Posted by: dawn | Friday, April 15, 2005 at 08:21 AM
I just wanted to say that I'm reading.
Every word.
Posted by: getupgrrl | Friday, April 15, 2005 at 10:09 AM
wow. just - wow.
Posted by: kristen | Friday, April 15, 2005 at 11:36 AM
wow, you are a truly amazing woman. Please dont ever tell yourself differently. I believe in my heart you did the right thing. Any normal human being would question that though. They would suffer with that choice. They would cry inconsolobly at the loss and never know if it was right. Thats normal. There is no right or wrong in this situation and I truly believe that the decision you made was right because you made it..does that make sense? You make me want to be a better person. You have such emotion it makes me feel again. Thank you I havent done that in such a long time. My dad commited suicide last Nov. and the tears had stopped. Thank you for giving them back to me. It helps me be a better mommy to my baby girl. Please dont ever stop writing because I feel real truth behind your posts...a realness that is beyond words and I would love to hear the whole story. If you cant post it I would be honored if you emailed it to me.
Posted by: Lisa | Thursday, August 18, 2005 at 02:30 AM
I don't think you need to take on the god-like burden of re-writing the past with "what-if"s.
The fact that you have survived what you have gone through and that you wouldn't necessarily want to change that decision and the subsequent course of your life doesn't justify what happened, and doesn't wipe out the pain. It just means that you are a pretty strong person.
Relinquishment is really about 6 million decisions all rolled into one short moment - so it is understandable that you might feel that the decision was "right" in some aspects and "wrong" in others.
How could you have known at that moment how the ripples would spread, and how this decision would affect your life in any number of ways - good, bad and ugly? With all those ripples, no wonder it is hard to say whether that decision was completely "right" or "wrong".
Finally, you don't need to pass judgement on your own life in order to stick up for the rights of women to maintain connection with their children.
I think a decision made at birth is just that - and to try and extend that one decision in order to sever a lifetime's connection between mother and child is cruel and absurd.
Thanks for your writing & thoughts,
sjusju
Posted by: sjusju | Friday, January 27, 2006 at 01:06 AM
You know, I think I've read this post at least three or four times before, but each time I read it I'm more and more moved by it. I just can't express in words what it makes me feel, I just feel the tears.

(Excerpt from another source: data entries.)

Definition demo_tool : CommandRunner.State :=
  make {| targets := []; console := false; register_tool := true; poll_rate_ms := 10 |}.

Definition newline_char : byte := byte.of_Z 10.

Definition demo_input : list byte := text_of ";;" ++ demo_command ++ newline_char :: text_of "3 rb".

Definition demo_values : list StreamAsioClient.IdRegisterValue := fst (served demo_server demo_devices demo_asks).

Example demo_printed : format_reply demo_values =
  text_of "1: {1:err/2, 2:err/1, 1:7i, 2:err/1} | 2: {1:9i}" ++ [newline_char].
Proof. vm_compute. reflexivity. Qed.

Lemma line_is_answered_witness :
  (exists es t' s' out ids,
    HandleLine 0 (with_streambuf demo_input demo_tool) = Done (t', [Transmit (map ask es)]) /\ streambuf_ t' = text_of "3 rb" /\
    converse demo_server demo_client 64 demo_buffer 0 demo_noise demo_devices demo_asks =
      Done (es, snd (served demo_server demo_devices demo_asks)) /\
    StreamAsioClient.run 0 64 (StreamAsioClient.ETransmit (map ask es) (Some 0%nat) 100 :: script es) StreamAsioClient.make =
      Done (tt, s', out ++ [StreamAsioClient.Called 100 0]) /\
    StreamAsioClient.replies s' !! 0%nat = Some demo_values /\ idle s' /\
    ordered_ids ids /\ heard_of ids demo_values /\
    HandleRequest 0 demo_values t' =
      ('(t'', o) ← HandleLine 0 t';
       Done (t'', Print (joined (text_of " | ") true (map (device_text demo_values) ids) ++ [byte.of_Z 10]) :: o))) /\
  (unrefused demo_server demo_devices demo_asks = true -> each_answered demo_asks demo_values).
Proof.
  refine (line_is_answered demo_server demo_client 64 64 0 demo_buffer demo_noise demo_devices demo_asks 0 100 StreamAsioClient.make
    (with_streambuf demo_input demo_tool) (text_of ";;") demo_command (text_of "3 rb") newline_char demo_typed demo_asks_ok _ eq_refl _ demo_spelled _ _ eq_refl eq_refl).
  - intros i f Hf%list_elem_of_singleton. subst f. cbn. lia.
  - done.
  - by repeat constructor.
  - by repeat constructor.
Defined.

(** A read, whose answer is awaited when the next command and a delay are typed. *)
Definition demo_run : list output :=
  let first := match HandleLine 0 (with_streambuf (text_of "1 rb 2;:50;") demo_tool) with Done (_, out) => out | _ => [] end in
  [StartRead] ++ first.

Definition demo_after : CommandRunner.State :=
  match HandleLine 0 (with_streambuf (text_of "1 rb 2;:50;") demo_tool) with Done (t, _) => t | _ => demo_tool end.
Fixpoint EmitJson (schema : Element) (data : S) {struct schema} : outcome (list byte * S) :=
  match schema with
  | mkElement type _ _ _ _ children array_size enum_items fields _ =>
      match type_of_code type with
      | Some kNull => Done (text_of "null", data)
      | Some kBoolean => '(b, data) ← ReadBoolean schema data; Done (text_of (if b : bool then "true" else "false"), data)
      | Some kVarint | Some kFixedInt => '(z, data) ← ReadIntLike schema data; Done (decimal z, data)
      | Some kVaruint | Some kFixedUInt => '(z, data) ← ReadUIntLike schema data; Done (decimal z, data)
      | Some kFloat32 | Some kFloat64 => '(size, bits, data) ← ReadFloatLike schema data; Done (show_float size bits, data)
      | Some kBytes => '(raw_bytes, data) ← Element_ReadString schema data; Done (quoted (base64_encode raw_bytes), data)
      | Some kString => '(text, data) ← Element_ReadString schema data; Done (quoted (EscapeJsonString text), data)
      | Some kObject =>
          '(text, data) ← WriteFields (fun field data => match field with mkField _ _ _ e _ => EmitJson e data end) fields data;
          Done (text_of "{" ++ text ++ text_of "}", data)
      | Some kEnum =>
          '(enum_index, data) ← ReadUIntLike schema data;
          Done (quoted (match enum_item enum_index enum_items with Some name => name | None => decimal enum_index end), data)
      | Some kArray =>
          '(array_size, data) ← ReadArraySize schema data;
          WriteArray (fun data => match children with c :: _ => EmitJson c data | [] => Faulted (Exception kOutOfRange) end) array_size data
      | Some kFixedArray =>
          WriteArray (fun data => match children with c :: _ => EmitJson c data | [] => Faulted (Exception kOutOfRange) end) array_size data
      | Some kMap => Done ([], data)
      | Some kUnion =>
          '(index, data) ← ReadUnionIndex schema data;
          if zlen children <=? index then Faulted (Exception kOutOfRange)
          else at_index (fun c '(_, data) => EmitJson c data) children index ([], data)
      | Some kTimestamp =>
          '(us_since_epoch, data) ← ReadIntLike schema data;
          Done (quoted (show_time (ConvertEpochMicrosecondsToPtime us_since_epoch)), data)
      | Some kDuration =>
          '(us, data) ← ReadIntLike schema data;
          Done (quoted (show_duration (ConvertMicrosecondsToDuration us)), data)
      | Some kFinal => Faulted Assertion
      | None => Done ([], data)
      end
  end.
End EmitJson.
End EmitJson.

(** ** The JSON of an object *)
Section specification.
Context `{EmitExternals}.

Definition separated (l : list (list byte)) : list byte :=
  match l with [] => [] | x :: l => x ++ concat (map (fun y => text_of ", " ++ y) l) end.

(** The name of an enumerator: the first item that has its value. *)
Definition enumerator (items : list (Z * list byte)) (z : Z) : list byte :=
  match List.find (fun item => u64 (fst item) =? u64 z) items with Some item => snd item | None => decimal (u64 z) end.

Fixpoint json_text (t : ctype) (v : value) {struct t} : list byte :=
  match t, v with
  | TBool, VBool b => text_of (if b then "true" else "false")
  | TInt _, VInt z | TUInt _, VInt z => decimal z
  | TFloat n, VFloat bits => show_float n bits
  | TBytes, VBytes b => quoted (base64_encode b)
  | TString, VBytes b => quoted (EscapeJsonString b)
  | TTimestamp, VTime p => quoted (show_time p)
  | TDuration, VDuration d => quoted (show_duration d)
  | TEnum _ _ items, VInt z => quoted (enumerator items z)
  | TVector t, VList vs | TArray _ t, VList vs => text_of "[" ++ separated (map (json_text t) vs) ++ text_of "]"
  | TOptional _, VNone => text_of "null"
  | TOptional t, VSome v => json_text t v
  | TObject fs, VObject vs => text_of "{" ++ separated (member_texts fs vs) ++ text_of "}"
  | _, _ => []
  end
with member_texts (fs : fields) (vs : list value) {struct fs} : list (list byte) :=
  match fs, vs with
  | FCons name t _ rest, v :: vs => (quoted name ++ text_of " : " ++ json_text t v) :: member_texts rest vs
  | _, _ => []
  end.

(** Bytes that the reader of strings takes: it has a limit that the writer of bytes
    has not. *)
Fixpoint printable (t : ctype) (v : value) {struct t} : Prop :=
  match t, v with
  | TBytes, VBytes b => zlen b <= kMaxStringSize
  | TVector t, VList vs | TArray _ t, VList vs => Forall (printable t) vs
  | TOptional t, VSome v => printable t v
  | TObject fs, VObject vs => printable_members fs vs
  | _, _ => True
  end
with printable_members (fs : fields) (vs : list value) {struct fs} : Prop :=
  match fs, vs with
  | FCons _ t _ rest, v :: vs => printable t v /\ printable_members rest vs
  | _, _ => True
  end.
End specification.

(** ** The map of a parsed enumeration *)
Definition ordered (m : list (Z * list byte)) : Prop := StronglySorted Z.lt (map fst m).

Lemma enum_item_below key m : Forall (Z.lt key) (map fst m) -> EmitJson.enum_item key m = None.
Proof.
  unfold EmitJson.enum_item. induction m as [|[k i] m IH]; [done|]. intros [Hk Hm]%Forall_cons_1. cbn in *.
  rewrite (proj2 (Z.eqb_neq _ _)) by lia. by apply IH.
Qed.

Lemma map_insert_keys k item m (P : Z -> Prop) : P k -> Forall P (map fst m) -> Forall P (map fst (map_insert k item m)).
Proof.
  intros Hk. induction m as [|[k' i'] m IH]; cbn; [by repeat constructor|]. intros [Hk' Hm]%Forall_cons_1.
  destruct (k <? k'); [by repeat constructor|]. destruct (k =? k'); [by constructor|]. constructor; auto.
Qed.

Lemma enum_item_insert key k item m : ordered m ->
  ordered (map_insert k item m) /\
  EmitJson.enum_item key (map_insert k item m) =
    match EmitJson.enum_item key m with Some i => Some i | None => if k =? key then Some item else None end.
Proof.
  unfold ordered. induction m as [|[k' i'] m IH]; intros Hm; cbn [map_insert map fst].
  - split; [by repeat constructor|]. unfold EmitJson.enum_item. cbn. by destruct (k =? key).
  - apply StronglySorted_inv in Hm as [Hm Hlt]. destruct (IH Hm) as [Ho E]. clear IH.
    destruct (Z.ltb_spec k k') as [Hk|Hk].
    + assert (Hall : Forall (Z.lt k) (k' :: map fst m)).
      { constructor; [done|]. eapply list.Forall_impl; [exact Hlt|]. cbn. lia. }
      split; [constructor; [by constructor|exact Hall]|].
      destruct (Z.eqb_spec k key) as [<-|Hn].
      * rewrite (enum_item_below k ((k', i') :: m)) by exact Hall. unfold EmitJson.enum_item. cbn. by rewrite Z.eqb_refl.
      * unfold EmitJson.enum_item. cbn. rewrite (proj2 (Z.eqb_neq k key)) by done. by destruct (snd <$> _).
    + destruct (Z.eqb_spec k k') as [->|Hne].
      * split; [by constructor|]. unfold EmitJson.enum_item. cbn. destruct (Z.eqb_spec k' key); [done|]. by destruct (snd <$> _).
      * split; [constructor; [done|]; apply (map_insert_keys _ _ _ (Z.lt k')); [lia|done]|].
        unfold EmitJson.enum_item in *. cbn. destruct (Z.eqb_spec k' key); [done|exact E].
Qed.
(** * CineSense bulk dataset import: a shallow embedding

    The development follows the two source files of the import pipeline:
    - [movies/services/tmdb_parser.py]: the hierarchical parser [TMDBParser]
      and the tabular parser [KaggleTMDBParser], with their normalisers;
    - [movies/management/commands/import_movies.py]: the supervisor
      [bulk_import_tmdb] and the committer [_bulk_create_batch].

    Python values are dynamically typed, so the embedding starts with a small
    model of the values and built-ins the two files use ([Module Py]).
    A Python [str] is a [string] whose characters are read as the code points
    0..255; text outside Latin-1 is outside the model.  A Python [int] is a
    [Z]; a Python [float] is an IEEE binary64 number ([spec_float] with
    precision 53 and maximal exponent 1024).  A computation that may raise is
    a value of [res]. *)

From Stdlib Require Import ZArith String Ascii List Bool Lia DecimalString.
From Stdlib Require Import Floats.SpecFloat.
From stdpp Require Import base gmap strings list.

Set Warnings "-register-all,-clear-no-such-hyp".
Local Open Scope string_scope.
Local Open Scope Z_scope.
Import ListNotations.

(* ===================================================================== *)
(** * Python values and built-ins *)
(* ===================================================================== *)

Module Py.

(** Exception classes that occur in the modelled code.  [JSONDecodeError] is
    a subclass of [ValueError]; every other class here is unrelated to the
    others. *)
Inductive exn :=
| JSONDecodeError | ValueError | TypeError | SyntaxError | OverflowError
| KeyError | AttributeError | RecursionError | KeyboardInterrupt.

Definition exn_eqb (a b : exn) : bool :=
  match a, b with
  | JSONDecodeError, JSONDecodeError | ValueError, ValueError
  | TypeError, TypeError | SyntaxError, SyntaxError
  | OverflowError, OverflowError | KeyError, KeyError
  | AttributeError, AttributeError | RecursionError, RecursionError
  | KeyboardInterrupt, KeyboardInterrupt => true
  | _, _ => false
  end.

(** [is_instance e c]: an exception of class [e] is caught by [except c]. *)
Definition is_instance (e c : exn) : bool :=
  exn_eqb e c ||
  match e, c with JSONDecodeError, ValueError => true | _, _ => false end.

(** [caught e cs]: [except (c1, c2, ...)] catches [e]. *)
Definition caught (e : exn) (cs : list exn) : bool :=
  existsb (is_instance e) cs.

Inductive res (A : Type) :=
| Ok (a : A)
| Raise (e : exn).
Arguments Ok {A} a.
Arguments Raise {A} e.

Definition bind {A B} (m : res A) (k : A → res B) : res B :=
  match m with Ok a => k a | Raise e => Raise e end.

#[export] Instance res_ret : MRet res := @Ok.
#[export] Instance res_bind : MBind res := λ A B k m, bind m k.

(** [try_except m cs h] is [try: m  except cs: h]. *)
Definition try_except {A} (m : res A) (cs : list exn) (h : res A) : res A :=
  match m with
  | Ok a => Ok a
  | Raise e => if caught e cs then h else Raise e
  end.

Definition float := spec_float.
Definition prec : Z := 53.
Definition emax : Z := 1024.

Inductive scalar :=
| SNone
| SBool (b : bool)
| SInt (z : Z)
| SFloat (f : float)
| SStr (s : string).

Inductive pyval :=
| VS (a : scalar)
| VList (l : list pyval)
| VTuple (l : list pyval)
| VSet (l : list pyval)
| VDict (d : list (pyval * pyval)).

Definition VNone := VS SNone.
Definition VStr (s : string) := VS (SStr s).
Definition VInt (z : Z) := VS (SInt z).
Definition VFloat (f : float) := VS (SFloat f).
Definition VBool (b : bool) := VS (SBool b).

(* --------------------------------------------------------------------- *)
(** ** Strings *)

Definition code (c : ascii) : Z := Z.of_N (N_of_ascii c).
Definition chr (z : Z) : ascii := ascii_of_N (Z.to_N z).

(** The double quote and the single quote. *)
Definition dquote : ascii := chr 34.
Definition squote : ascii := chr 39.

Definition len (s : string) : Z := Z.of_nat (String.length s).

(** [s[:n]] for [n >= 0]. *)
Fixpoint take (n : nat) (s : string) : string :=
  match n, s with
  | S n', String c s' => String c (take n' s')
  | _, _ => EmptyString
  end.

Definition slice_to (n : Z) (s : string) : string := take (Z.to_nat n) s.

(** [str.isspace] on one character of Latin-1. *)
Definition is_space (c : ascii) : bool :=
  let n := code c in
  ((9 <=? n) && (n <=? 13)) || ((28 <=? n) && (n <=? 32))
  || (n =? 133) || (n =? 160).

Fixpoint lstrip (s : string) : string :=
  match s with
  | String c s' => if is_space c then lstrip s' else s
  | EmptyString => EmptyString
  end.

Fixpoint rstrip (s : string) : string :=
  match s with
  | String c s' =>
      match rstrip s' with
      | EmptyString => if is_space c then EmptyString else String c EmptyString
      | r => String c r
      end
  | EmptyString => EmptyString
  end.

Definition strip (s : string) : string := lstrip (rstrip s).

(** [str.lower] on Latin-1: A-Z and the accented capitals except the
    multiplication sign. *)
Definition lower_char (c : ascii) : ascii :=
  let n := code c in
  if ((65 <=? n) && (n <=? 90))
     || ((192 <=? n) && (n <=? 222) && negb (n =? 215))
  then chr (n + 32) else c.

Fixpoint lower (s : string) : string :=
  match s with
  | String c s' => String (lower_char c) (lower s')
  | EmptyString => EmptyString
  end.

Fixpoint startswith (s p : string) : bool :=
  match p, s with
  | EmptyString, _ => true
  | String a p', String b s' => Ascii.eqb a b && startswith s' p'
  | String _ _, EmptyString => false
  end.

Fixpoint last_char (s : string) : option ascii :=
  match s with
  | EmptyString => None
  | String c EmptyString => Some c
  | String _ s' => last_char s'
  end.

Definition endswith_char (s : string) (c : ascii) : bool :=
  match last_char s with Some d => Ascii.eqb c d | None => false end.
(** C6: [ValidateConfig] returns the first error in order -- no items;
    then, item by item: empty title, empty url, the conditions in order
    (empty path, key pattern, value pattern, each pattern defaulted to
    [.*] when omitted, then anchored, then compiled), then the template
    variables in order (empty path, empty urlAppend) -- and it returns
    nil exactly when there is an item and every item passes all of these
    checks. *)
Theorem ValidateConfig_first_error (cfg : Config) :
  (ValidateConfig cfg).2 = config_error cfg
  /\ ((ValidateConfig cfg).2 = None
      <-> MenuItems cfg <> [] /\ Forall item_ok (MenuItems cfg))
  /\ (MenuItems cfg = [] -> (ValidateConfig cfg).2 = Some ErrNoMenuItems)
  /\ (forall pre item post,
        MenuItems cfg = (pre ++ item :: post)%list ->
        Forall item_ok pre -> ~ item_ok item ->
        (ValidateConfig cfg).2 = item_error (length pre) item
        /\ is_Some (item_error (length pre) item)).
Proof.
  assert ((ValidateConfig cfg).2 = config_error cfg) as Herr.
  { unfold ValidateConfig, config_error.
    destruct (MenuItems cfg) as [|item rest] eqn:E; [reflexivity|].
    cbn [length Nat.eqb].
    pose proof (validate_items_error_0 (item :: rest)) as He.
    destruct (validate_items 0 (item :: rest)) as [items' e].
    exact He. }
  split; [exact Herr|]. rewrite Herr. unfold config_error.
  split; [|split].
  - destruct (MenuItems cfg) as [|item rest].
    + split; [discriminate|]. intros [Hne _]. exfalso. apply Hne. reflexivity.
    + rewrite first_error_None, imap_None, Forall_lookup. split.
      * intros Hall. split; [discriminate|].
        intros k it Hk. apply (item_error_None k). eapply Hall. exact Hk.
      * intros [_ Hall] k it Hk. apply item_error_None. eapply Hall. exact Hk.
  - intros ->. reflexivity.
  - intros pre item post -> Hpre Hitem.
    assert (is_Some (item_error (length pre) item)) as Hsome.
    { destruct (item_error (length pre) item) eqn:E; [eauto|].
      apply item_error_None in E. contradiction. }
    split; [|exact Hsome].
    assert (first_error (imap item_error (pre ++ item :: post))
            = item_error (length pre) item) as Hfirst.
    { rewrite imap_app, first_error_app.
      - rewrite imap_cons, Nat.add_0_r. destruct Hsome as [e ->]. reflexivity.
      - apply imap_None. intros k it Hk. apply item_error_None.
        rewrite Forall_lookup in Hpre. eapply Hpre. exact Hk. }
    destruct pre; exact Hfirst.
Qed.

(** C10: [ValidateConfig] changes nothing but the pattern state of the
    conditions: the configuration without that state is the same before
    and after, with or without an error; a pattern source changes only
    from empty to [.*], a compiled pattern only to the compilation of
    the anchored source.  After a successful call every condition is
    defaulted and compiled; after an error the items before the failing
    one are, and the items after it are untouched. *)
Theorem ValidateConfig_frame (cfg : Config) :
  erase_config (ValidateConfig cfg).1 = erase_config cfg
  /\ Forall2
       (fun it it' =>
          Forall2 pattern_state_only (Conditions (Filters it))
            (Conditions (Filters it')))
       (MenuItems cfg) (MenuItems (ValidateConfig cfg).1)
  /\ ((ValidateConfig cfg).2 = None ->
      MenuItems (ValidateConfig cfg).1 = map compiled_item (MenuItems cfg)
      /\ Forall (fun it => Forall compiled (Conditions (Filters it)))
           (MenuItems (ValidateConfig cfg).1))
  /\ (forall e, (ValidateConfig cfg).2 = Some e ->
        MenuItems cfg = [] /\ (ValidateConfig cfg).1 = cfg
        \/ exists pre item post item',
             MenuItems cfg = (pre ++ item :: post)%list
             /\ Forall item_ok pre /\ ~ item_ok item
             /\ MenuItems (ValidateConfig cfg).1
                = (map compiled_item pre ++ item' :: post)%list
             /\ erase_item item' = erase_item item).
Proof.
  unfold ValidateConfig, erase_config.
  destruct (MenuItems cfg) as [|item rest] eqn:E.
  - cbn [length Nat.eqb fst snd]. rewrite E.
    split; [reflexivity|]. split; [constructor|]. split; [discriminate|].
    intros e0 _. left. split; reflexivity.
  - cbn [length Nat.eqb].
    pose proof (validate_items_frame 0 (item :: rest)) as Hfr.
    pose proof (validate_items_split 0 (item :: rest)) as Hsp.
    pose proof (validate_items_error_0 (item :: rest)) as Her.
    destruct (validate_items 0 (item :: rest)) as [items' e].
    cbn [fst snd MenuItems] in *.
    repeat apply conj.
    + apply (erase_items_frame _ _ Hfr).
    + eapply Forall2_impl; [exact Hfr|]. intros it it' [_ Hc]. exact Hc.
    + intros ->. split; [exact Hsp|]. rewrite Hsp.
      symmetry in Her. apply first_error_None in Her.
      pose proof (proj1 (imap_None item_error (item :: rest)) Her) as Hall.
      apply Forall_fmap, Forall_lookup. intros k it Hk.
      apply compiled_item_compiled. apply (item_error_None k).
      eapply Hall. exact Hk.
    + intros e0 ->. right.
      destruct Hsp as (pre & it & post & it' & Hitems & Hpre & Hit & Hout & Hfr' & _).
      exists pre, it, post, it'. auto.
Qed.

End Validation.

Lemma ValidateConfig_first_error_witness :
  (ValidateConfig Examples.brokenConfig).2
  = Some (ErrInvalidValuePattern 1 "second" 1 "(unclosed")
  /\ (ValidateConfig Examples.noItems).2 = Some ErrNoMenuItems.
Proof.
  split.
  - destruct (ValidateConfig_first_error Examples.brokenConfig)
      as (_ & _ & _ & Hfirst).
    destruct (Hfirst
                [ Examples.menu_item "first" "http://a"
                    [ Examples.cond "metadata.labels" "app" "" true ] [] ]
                (Examples.menu_item "second" "http://b"
                   [ Examples.cond "status.phase" "" "Running" false;
                     Examples.cond "metadata.labels" "ok" "(unclosed" false;
                     Examples.cond "" "" "" false ]
                   [ {| TVPath := ""; URLAppend := "" |} ])
                [ Examples.menu_item "" "" [] [] ] eq_refl) as [-> _].
    + repeat constructor; try discriminate; eexists; reflexivity.
    + intros (_ & _ & Hconds & _).
      inversion Hconds as [|c1 l1 _ Hrest]; subst.
      inversion Hrest as [|c2 l2 (_ & _ & [re Hre]) _]; subst.
      discriminate Hre.
    + reflexivity.
  - apply (ValidateConfig_first_error Examples.noItems). reflexivity.
Defined.
Definition RegisterDevice (E : Env) (imei : string) (timeoutV : list N)
  : Prog (option RegistrationReply * option error) :=
  let timeout :=
    match timeoutV with
    | first :: _ => first
    | [] => 0%N
    end in
  conf <- perform Get_cfg ;;
  let b := {| regDevice.VerifyCode := imei;
              regDevice.NodeID := imei;
              regDevice.Timeout := timeout;
              regDevice.EndUserID := EndUserID conf |} in
  match regDevice.Marshal b with
  | (_, Some err) => Ret (None, Some err)
  | (body, None) =>
      res <- request E http.MethodPost
               ("/iocm/app/reg/v1.2.0/devices?appId=" +:+ AppID conf)
               (Some body) ;;
      match res with
      | http.Failed err | http.Refused _ err => Ret (None, Some err)
      | http.Responded resp =>
          if negb (http.StatusCode resp =? http.StatusOK)
          then Ret (None, Some (errors_New
                      ("invalid response code: " +:+ http.Status resp)))
          else match decodeRegistrationReply E (http.RespBody resp) with
               | (_, Some err) => Ret (None, Some err)
               | (d, None) => Ret (Some d, None)
               end
      end
  end.

(** ** One goroutine: running a program to its end *)

Definition set_reqLock (held : bool) (cl : Client) : Client :=
  {| c := c cl; cfg := cfg cl; token := token cl;
     tokenExpires := tokenExpires cl; reqLock := held |}.

Definition set_session (tok : string) (expires : Time) (cl : Client) : Client :=
  {| c := c cl; cfg := cfg cl; token := tok;
     tokenExpires := expires; reqLock := reqLock cl |}.

(** The world after a network call that took [d] and came back with
    [res]: both events are on the wire and the clock has moved on. *)
Definition exchanged (o : Origin) (req : http.Request) (d : Duration)
    (res : http.Result) (w : World) : World :=
  {| now := now w + Z.max 0 d;
     wire := wire w ++ [Sent o (now w) req;
                        Received o (now w + Z.max 0 d) res] |}.

(** [c.c.Do]: the request leaves, the remote service answers after its
    delay, and the result comes back. *)
Definition roundTrip (E : Env) (o : Origin) (req : http.Request) (w : World)
  : http.Result * World :=
  let '(d, res) := remote E w req in
  (res, exchanged o req d res w).

(** One action.  [None]: the goroutine does not go on, because the mutex is
    held and nobody else runs ([Lock]), or because unlocking a mutex that is
    not locked is a fatal error ([Unlock]). *)
Definition exec (E : Env) {X : Type} (act : Action X) (cl : Client) (w : World)
  : option (X * Client * World) :=
  match act in Action X return option (X * Client * World) with
  | Lock => if reqLock cl then None else Some (tt, set_reqLock true cl, w)
  | Unlock => if reqLock cl then Some (tt, set_reqLock false cl, w) else None
  | Now => Some (now w, cl, w)
  | Get_cfg => Some (cfg cl, cl, w)
  | Get_token => Some (token cl, cl, w)
  | Get_tokenExpires => Some (tokenExpires cl, cl, w)
  | SetSession tok expires => Some (tt, set_session tok expires cl, w)
  | Do o req => let '(res, w') := roundTrip E o req w in Some (res, cl, w')
  end.
Lemma externalId_clock_independent (now1 now2 : Z) (job : JsVal)
    (sourceUrl : string) :
  option_map externalId (normalizeJob parseDate timeOfNumber now1 job sourceUrl) =
  option_map externalId (normalizeJob parseDate timeOfNumber now2 job sourceUrl).
Proof.
  unfold normalizeJob.
  do 10 same_step.
  match goal with
  | |- context [match ?o with Some _ => _ | None => Some now1 end] =>
      destruct o as [d|]; cbn [bind];
      [destruct (newDate parseDate timeOfNumber d) as [[t|]|]; cbn [bind];
       [| |reflexivity] |]
  end;
  repeat same_step; reflexivity.
Qed.

Ltac some_step H :=
  match type of H with
  | bind ?m _ = Some _ =>
      let E := fresh "E" in
      destruct m eqn:E; cbn [bind] in H; [|discriminate H]
  end.

Lemma normalizeJob_synthesized (now : Z) (job : JsVal) (sourceUrl : string)
    (r : NormalizedJob) :
  probe job idKeys = Some None ->
  normalizeJob parseDate timeOfNumber now job sourceUrl = Some r ->
  exists title company t c,
    chain job titleKeys (Own (JStr "Untitled Position")) = Some title /\
    chain job companyKeys (Own (JStr "Unknown Company")) = Some company /\
    toString title = Some t /\ toString company = Some c /\
    externalId r = synthesizedId sourceUrl t c.
Proof.
  intros Hid H. unfold normalizeJob in H.
  do 7 some_step H.
  rewrite Hid in H. cbn [bind] in H.
  some_step H.
  destruct (toString l) as [t|] eqn:Et; cbn [bind] in E6; [|discriminate E6].
  destruct (toString l0) as [c|] eqn:Ec; cbn [bind] in E6; [|discriminate E6].
  injection E6 as <-.
  repeat (cbn [bind] in H; some_step H).
  injection H as <-.
  exists l, l0, t, c. cbn [externalId].
  repeat split; assumption || reflexivity.
Qed.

Posted by: Lilian | Saturday, November 11, 2006 at 12:14 AM
I don't see it as right or wrong. It's like if you have a medical problem and the doctors say you have to have a limb amputated or you will die, nobody says after "do you think you did the right thing" it's accepted that there wasn't really a choice.
Posted by: kim.kim | Sunday, November 12, 2006 at 05:47 AM
Thought provoking, honest and real - that's how I see your writing and I thoroughly enjoy it! As for the commenter who said that she believed in her heart that you "did the right thing,".....how can anyone ever know for certain....and why does anyone presume that they do know?
Posted by: Cookie | Sunday, March 02, 2008 at 03:01 AM
I found you via Barb's blog. I too got pregnant at 19. But I had an abortion. I then went into a severe depression and failed out and dropped out of my life for a while too. And as much as I thought about my choice during that time, you can bet your a$$ I've thought of it a lot more over the last 4 years as my husband and I have struggled (so far unsuccessfully to get pregnant.) My sister got pregnant at 18, had the child and kept it. Seven years later she is STILL reeling from the experience, a single mother (now of 2). She has often said that if she knew then what she knows now... I guess what I'm trying to say is that getting pregnant at a young age is often a cataclysmic event; a thing to big for our young hands to handle correctly. Just my $0.02.
This entry and your honesty are beautiful.